Morrison v. Deaderick

McKinney, J.

delivered the opinion of the court.

This bill was filed in the chancery court at Nashville, on the 1st day of April, 1848, against the defendant, in his individual capacity, and also as administrator of George M. Deaderick, deceased, to have declared void a decree of this court, and likewise a decree, of the chancery court at Franklin, made in the suit of said George M. Deaderick, for the use of Fielding Deaderick, (the present defendant,) against Andrew Morrison, the present complainant.

There are other matters alleged in the bill,’as to which relief is sought; but we deem it unnecessary to notice them at present.

The chancellor dismissed the bill, and the cause is brought to this court by an appeal in error.

The bill alleges, and the answer admits, that George M. Deaderick died prior to the final decree in said cause, which was made at the April term of the chancery court at Franklin, in the year 1847, in favor of the complainant, for one thousand six hundred and forty-five dollars and sixty-one cents, and which decree, on an appeal to this court, was affirmed at the December term, 1847.

The counsel for the defendant admit the general principle to be correct, that a judgment or decree either in favor of or against a deceased party to a suit, is an absolute nullity. But they insist that the principle is inapplicable to the present case; because, as they contend, George M. Deaderick was a mere nominal party; that the suit was brought for the use of Fielding Deaderick, who had the equitable interest in the subject matter in controversy; and that by the act of 1825, ch. 29, the death of the former, during the pendency of said suit, worked *344no abatement; and that the latter had the right to prosecute the suit to its final termination, as though such death had not happened.

This position, we think, is untenable, for two reasons: First. The act referred to has no application to courts of equity. It applies exclusively to courts of law: The ancient rule of the common law, that choses in action could not be transferred by assignment, and, consequently, that the right of the assignee would not be protected in a court of law, was never adopted by courts of equity. The latter courts recognized and acted upon the contrary principle, and treated the assignment of a chose in action as in its nature amounting to a declaration of trust, and to an agreement to permit the assignee to make use of the name of the assignor in order to recover the debt or demand.

The act of 1825 was not, however, designed to introduce any new rule of practice, in respect to the mode of bringing suit by the assignee, of a chose in action in a court of law. The ancient rule of the common law had long before been departed from; and the principle had been well established, both in England and the United States, that courts of law would give that protection to the assignee of an equitable interest which, anciently, could only have been obtained in a court of equity. The act had but two objects: First, to, subject the party having the beneficial interest to liability for costs; •and, secondly, to prevent the death of the nominal plaintiff from working an abatement, or requiring the suit to be revived in the name of his personal representative.

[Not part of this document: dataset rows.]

Lemma new_recorder_ok producer : recorder_ok (new_recorder producer) ∅.
Proof.
  split; first [done | apply new_identities_ok | apply handles_ok_empty | exact (Forall2_nil_2 _)
    | exact (Forall_nil_2 _) | exact NoDup_nil_2 | idtac].
  by intros r Hr%elem_of_nil.
Qed.

Hint Resolve preserves_set_partition preserves_emit_symbol preserves_resolve preserves_mint preserves_add_edge
  preserves_ensure_edge preserves_copy_body_edges preserves_update_display_name preserves_emit_declaration_site
  preserves_emit_include preserves_emit_macro preserves_emit_diagnostic preserves_emit_cleanup
  preserves_emit_applicability preserves_delete preserves_unit_config : preserves.

Lemma operation_preserves A (c : recorder Store A) : operation A c → preserves c.
Proof. destruct 1; try (solve [preserve]); [apply preserves_resolve|apply preserves_delete..]. Qed.

(** The invariant holds of every reachable recorder. *)
Lemma reachable_recorder_ok s : reachable s → inv s.
Proof.
  induction 1 as [producer|producer limits s Hs|A c s a s' _ IH Hc Hs].
  - exists ∅. apply new_recorder_ok.
  - injection Hs as <-. exists ∅. destruct (new_recorder_ok producer). split; try done. apply new_identities_ok.
  - by eapply operation_preserves.
Qed.

(** ** What the batches of a reachable recorder hold *)

Lemma key_map_fold kind (l : list (Identity * Z)) (acc : gmap Z bytes) handle key :
  (∀ k k' h, ((kind, k), h) ∈ l → ((kind, k'), h) ∈ l → k = k') →
  foldl (add_key kind) acc l !! handle = Some key ↔
  acc !! handle = Some key ∨ acc !! handle = None ∧ ((kind, key), handle) ∈ l.
Proof.
  revert acc. induction l as [|[[kind0 key0] h0] l IH]; intros acc Hu; cbn [foldl].
  { split; [by left|]. by intros [?|[_ ?%elem_of_nil]]. }
  rewrite IH by (intros k k' h Hk Hk'; apply (Hu k k' h); by right). clear IH.
  unfold add_key. cbn [fst snd].
  destruct (decide (kind0 = kind)) as [->|Hne].
  2:{ rewrite elem_of_cons. split; [naive_solver|]. intros [?|[? [[=]|?]]]; naive_solver. }
  destruct (acc !! h0) as [k0|] eqn:E0.
  - rewrite elem_of_cons. split; [naive_solver|]. intros [?|[Hn [[= -> ->]|?]]]; [by left|congruence|by right].
  - destruct (decide (handle = h0)) as [->|Hneh].
    + rewrite lookup_insert_eq, E0. split.
      * intros [[= ->]|[? _]]; [|done]. right. split; [done|]. by left.
      * intros [?|[_ [[= ->]|Hin]%elem_of_cons]]; [done|by left|]. left. f_equal.
        apply (Hu key0 key h0); [by left|by right].
    + rewrite lookup_insert_ne by done. split; [naive_solver set_solver|].
      intros [?|[Hn [[= ? ?]|?]%elem_of_cons]]; naive_solver.
Qed.

(** The identity maps of a batch lose nothing. *)
Lemma key_map_spec m kind handle key :
  handles_ok m → own_kind kind → key_map kind m !! handle = Some key ↔ m !! (kind, key) = Some handle.
Proof.
  intros Hm Hk. unfold key_map. rewrite key_map_fold.
  - rewrite lookup_empty. unfold identity_entries. rewrite elem_of_sorted_entries. naive_solver.
  - intros k k' h H1%elem_of_sorted_entries H2%elem_of_sorted_entries. by eapply (handle_unique m Hm).
Qed.

Lemma recorded_facts s m :
  recorder_ok s m →
  ∃ facts, recorded s = Ok facts ∧ routed_by_field facts ∧ rf_symbol_order facts = symbol_order_ s ∧
    rf_symbols facts = symbols_ s ∧
    rf_pending_symbol_references facts = pending_symbol_references_ s ∧
    rf_symbol_keys facts = key_map kind_symbol m ∧ rf_relation_keys facts = key_map kind_relation m ∧
    rf_type_keys facts = key_map kind_type m ∧ rf_definition_keys facts = key_map kind_definition m.
Proof.
  intros []. unfold recorded. rewrite (law_entries _ m) by apply ok_identities0. cbn [rbind].
  eexists. split; [done|]. done.
Qed.

(** *** Minting *)

Lemma core_records s s' id : core s' = core s → has_record s id → has_record s' id.
Proof. intros E. destruct (core_members _ _ E) as (_ & _ & Ep). unfold has_record. by rewrite Ep. Qed.

Lemma harmless_touched operation n : harmless (touched operation n).
Proof. by apply harmless_set. Qed.
Lemma harmless_get {A} (f : FactBatchRecorder Store → A) : harmless (rget f).
Proof. by intros s a s' [= _ <-]. Qed.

Second. The right of George M. Deaderick to file a bill in equity against Morrison, to recover money fraud*345ulently extorted by the latter from him, under the pretext of a sale ¿of goods, was not such a right as could be assigned.

It is laid down (Story’s Eq. sec. 1040, g.) that “an assignment of a bare right to file a bill in equity for a fraud committed upon the assignor, Will be held void, as contrary to public policy, and as savoring of the character of maintenance.

In the case cited in the note (Prosser vs. Edmonds, 1 Younge and Coll. 481,) Lord Abinger says, that where an equitable interest is assigned, in order to give the assignee a locus standi in a court of equity, the party assigning such right must have some substantial possession, some capability of personal enjoyment, and not a mere right to overset a legal instrument, or to maintain a suit.

This principle is sufficiently explicit, and embraces precisely the present case.

It follows, then, that the assignment being void, no interest passed to Fielding Deaderick; no suit could be maintained by him upon such assignment. The entire interest remained in George M. Deaderick; he alone could maintain a suit; and he must be regarded as sole complainant in the cause. Consequently, upon his death, no further step could have been taken without reviving the suit in the name of his personal representative. The decree of the chancery court in his name, and the decree of this court in affirmation thereof, are, therefore, both absolutely void.

The chancellor’s decree in the present cause will be reversed, and the decree in the former cause, in this court and likewise the decree in the chancery court, will be declared void and of no effect whatever; and *346said former cause will be reinstated upon the docket of the chancery court, in the same plight and condition in which it stood at the death of said George M. Dead-erick.